La civilización murió cuando el viajero del tiempo desapareció.
Para qué tomarse la molestia de escribir un epitafio que jamás será leído por
nadie, pensó.
Meditó durante los cinco minutos finales y, con él,
se desvaneció en un suspiro el último vestigio de la Humanidad.
Había bajado de su nave esperando abrir las puertas
del paraíso. En vez de la Tierra Prometida, encontró los escombros de Sodoma y
Gomorra.
En el tiempo en que creció el viajero del tiempo,
los hombres y mujeres miraban al futuro con intenso optimismo. Todos los días
se anunciaban fascinantes descubrimientos y nuevos y complicados artilugios que
facilitaban cada vez más una vida que ya era, de por sí, bastante cómoda. Solo
bastaba mirar al pasado remoto y acercarse gradualmente hacia el etéreo
presente para ilusionarse con la promesa de un futuro maravilloso e
inimaginablemente mejor.
El florecer de la ciencia y la técnica puso al
viajero del tiempo en una nave, la mejor que su época pudo darle. Él, a cambio,
proporcionó la preciada combinación de intrépida valentía, voraz hambre de
aventura y casi sobrenatural inteligencia que era única en él y que lo
convirtió en prototipo y representante de su especie.
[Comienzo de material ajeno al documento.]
(** * ps_ripper: identification of PlayStation 2 disc images

    A shallow embedding of [identify_playstation2_games.py] and of the parts
    of [read_udf.py] it relies on, with the properties of the
    natural-language specification stated and settled against it.

    Python [bytes] are lists of [byte]; Python integers are [Z]; an
    exception is a value of [exn] and a call that may raise returns
    [exn + A] ([inl] is the raise). Dictionaries are [gmap]s. *)

From Stdlib Require Import ZArith List Bool Lia.
From Stdlib Require Import Strings.String Strings.Byte.
From stdpp Require Import base countable gmap strings.
Import ListNotations.

Local Open Scope Z_scope.

(** ** Python values *)

Module Py.

#[global] Instance byte_eq_dec : EqDecision byte := Byte.byte_eq_dec.

#[global] Program Instance byte_countable : Countable byte :=
  inj_countable Byte.to_N Byte.of_N _.
Next Obligation. intros x. apply Byte.of_to_N. Qed.

Definition bytes : Type := list byte.

(** [b "SLUS"] is the literal [b'SLUS']. *)
Definition b (s : string) : bytes := String.list_byte_of_string s.

(** The integer value of one byte, [0 .. 255]. *)
Definition ord (c : byte) : Z := Z.of_N (Byte.to_N c).

Definition chr (n : Z) : byte :=
  match Byte.of_N (Z.to_N n) with
  | Some c => c
  | None => x00
  end.

Definition len {A : Type} (l : list A) : Z := Z.of_nat (length l).

(** Exceptions, by class. The message is the text of the source; where the
    source formats numbers into it, the template is kept. *)
Inductive exn : Type :=
| Exception (msg : string)
| NotImplementedError (msg : string)
| AttributeError (msg : string)
| OSError (msg : string)
| struct_error (msg : string).

(** [x in l] for a list of byte strings. *)
Definition bytes_in (x : bytes) (l : list bytes) : bool :=
  existsb (fun y => bool_decide (x = y)) l.

(** [bytes.upper()] and [bytes.lower()]: only ASCII letters change. *)
Definition byte_upper (c : byte) : byte :=
  if (97 <=? ord c) && (ord c <=? 122) then chr (ord c - 32) else c.

Definition byte_lower (c : byte) : byte :=
  if (65 <=? ord c) && (ord c <=? 90) then chr (ord c + 32) else c.

Definition upper (s : bytes) : bytes := map byte_upper s.
Definition lower (s : bytes) : bytes := map byte_lower s.
(** The launches of one validation of an accepted URL: the liveness
    probe of the fetch tool first, then, each only if the one before
    succeeded, the liveness probe of the transcoder and the dry-run
    probe. *)
Lemma validate_launches
    (urlparse : string -> option ParseResult)
    (exec : list string -> OS -> launch * gmap string node)
    (url : string) (os : OS) :
  _is_youtube_url urlparse url = true ->
  exists rest,
    spawned (snd (validate_youtube_url_downloadable urlparse exec url os))
    = spawned os ++ ytdlp_version :: rest
    /\ (rest = [] \/ rest = [ffmpeg_version]
        \/ rest = [ffmpeg_version; probe_cmd url]).
Proof.
  intros Hy. rewrite validate_accepted by exact Hy.
  rewrite check_dependencies_run.
  destruct (liveness ytdlp_not_installed ytdlp_version _) as [[]|e].
  - destruct (liveness ffmpeg_not_installed ffmpeg_version _) as [[]|e].
    + exists [ffmpeg_version; probe_cmd url]. simpl. rewrite <- !app_assoc.
      split; [reflexivity|]. right; now right.
    + exists [ffmpeg_version]. simpl. rewrite <- app_assoc. split; [reflexivity|].
      right; now left.
  - exists []. simpl. split; [reflexivity | now left].
Qed.

Lemma alive_unusable (l : launch) : alive l = true -> unusable l = false.
Proof.
  destruct l as [| | |rc err|rc m]; simpl; try discriminate; now intros ->.
Qed.
(** *** The public interface as data

    A call of a method with its arguments, so that statements can range
    over every method and over sequences of calls. *)
Inductive Call : Type :=
| Calibrate (ch : Z)
| Read (ch : Z)
| Readn (ch : Z) (data : list Z) (num : Z)
| ReadnIf (ch : Z) (data : list Z) (num : Z) (p : Z -> bool)
| ReadnAt (ch : Z) (data : list Z) (num splFreq : Z)
| ReadnIfAt (ch : Z) (data : list Z) (num splFreq : Z) (p : Z -> bool)
| TestSplSpeed (ch : Z)
| TestSplSpeedN (ch num : Z)
| TestSplSpeedAt (ch num splFreq : Z)
| ToAnalog (raw : Z)
| ToDigital (val : Z)
| GetVref
| GetAnalogRes.

Inductive Reply : Type :=
| Nothing
| Word (v : Z)
| Buffer (data : list Z).

Definition invoke (fuel : nat) (c : Call) : M Reply :=
  match c with
  | Calibrate ch => calibrate ch ;; ret Nothing
  | Read ch => v <- read ch ; ret (Word v)
  | Readn ch data num => b <- readn ch data num ; ret (Buffer b)
  | ReadnIf ch data num p => b <- readn_if fuel ch data num p ; ret (Buffer b)
  | ReadnAt ch data num f => b <- readn_at ch data num f ; ret (Buffer b)
  | ReadnIfAt ch data num f p =>
      b <- readn_if_at fuel ch data num f p ; ret (Buffer b)
  | TestSplSpeed ch => v <- testSplSpeed ch ; ret (Word v)
  | TestSplSpeedN ch num => v <- testSplSpeed_n ch num ; ret (Word v)
  | TestSplSpeedAt ch num f => v <- testSplSpeed_at ch num f ; ret (Word v)
  | ToAnalog raw => v <- toAnalog raw ; ret (Word v)
  | ToDigital val => v <- toDigital val ; ret (Word v)
  | GetVref => v <- getVref ; ret (Word v)
  | GetAnalogRes => v <- getAnalogRes ; ret (Word v)
  end.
Lo lanzaron rumbo a las estrellas, lo aceleraron y
su nave igualó, en ritmo e intensidad, el galope de la luz que deambula por
todos los rincones del cosmos. Dio el salto hiperdimensional –el mayor de todos
los logros de la inteligencia terrestre- y mientras su corazón latió tres
veces, mil generaciones de hombres y mujeres nacieron y murieron.
El distante y remoto futuro fue atraído hacia el
viajero del tiempo con igual fuerza y espectacularidad con que una estrella se
hace nova. Viajó hacia adelante. Aunque –a pesar de que muchos lo creían imposible-
nada impedía realmente el viaje en el
tiempo hacia atrás, le fue rotundamente prohibido hacerlo, a costo de la
destrucción de la historia y la creación de insondables paradojas.
Llegó. Y no se encontró, como esperaba, con
ascensores espaciales ni colonias orbitando el planeta ni ciudades
extremadamente desarrolladas; por más que se esforzó buscando, el viajero no
vio tampoco generadores de hologramas, cabinas de teletransportación ni
multiplicadores cuánticos.
Tardó demasiado en darse cuenta de la más
perturbadora de las ausencias. No había encontrado ningún ser humano en ninguna
de las ciudades que visitó.
Tardó todavía más en entender que su nave no era
otra cosa que la fría y cruel tumba de una muerta Humanidad.
Intrépida valentía, voraz hambre de aventura y casi
sobrenatural inteligencia. Eso decían todos en su época cuando se referían al viajero del tiempo. Las palabras
retumbaban en su cerebro y al eco lo amplificaba el vacío de las grandes metrópolis,
en ruinas y sin vida. Nada de ello le habría servido para acallar su primitivo
instinto de supervivencia, que le pedía a gritos la búsqueda de una solución.
Era el último y no podría hacer mucho por salvar su
especie.
Intrépida valentía, voraz hambre de aventura y casi
sobrenatural inteligencia. Viajero del tiempo. Repitió las palabras,
automáticamente, resignado y cansado por cargar el peso del tiempo, acongojado
por ser él, aún con vida, el cadáver de la Humanidad. Intrépida valentía, voraz
hambre de aventura y casi sobrenatural inteligencia. Viajero del tiempo. Intrépida
valentía, voraz hambre de aventura y casi sobrenatural inteligencia. Viajero
del tiempo…
¡Viajero del tiempo! ¡En esas tres palabras estaba
la salvación que había estado buscando! ¡Intrépida valentía, voraz hambre de
aventura y casi sobrenatural inteligencia! ¡Allí estaban escondidos, en clave, el
qué y el cómo!
La estricta prohibición que le impedía viajar hacia
atrás ya no tenía sentido en un mundo donde a ningún ser humano –más que a él
mismo- podría afectar su travesía. Así que programó su nave, meditó durante los
cinco minutos finales y miró, por última vez, el ocaso de una especie que reposaba
en los últimos instantes de su crepúsculo.
La civilización murió cuando el viajero del tiempo desapareció.
Para qué tomarse la molestia de escribir un epitafio que jamás será leído por
nadie, pensó. El viajero aceleró de nuevo su nave hasta que pudo ver estáticos
los sorprendentes rayos de luz. Dio, de nuevo, el salto hiperdimensional y
regresó desde el ocaso hasta el amanecer de la Humanidad.
El viajero del tiempo bajó de su nave, justo a
tiempo para presenciar el nacimiento de la civilización.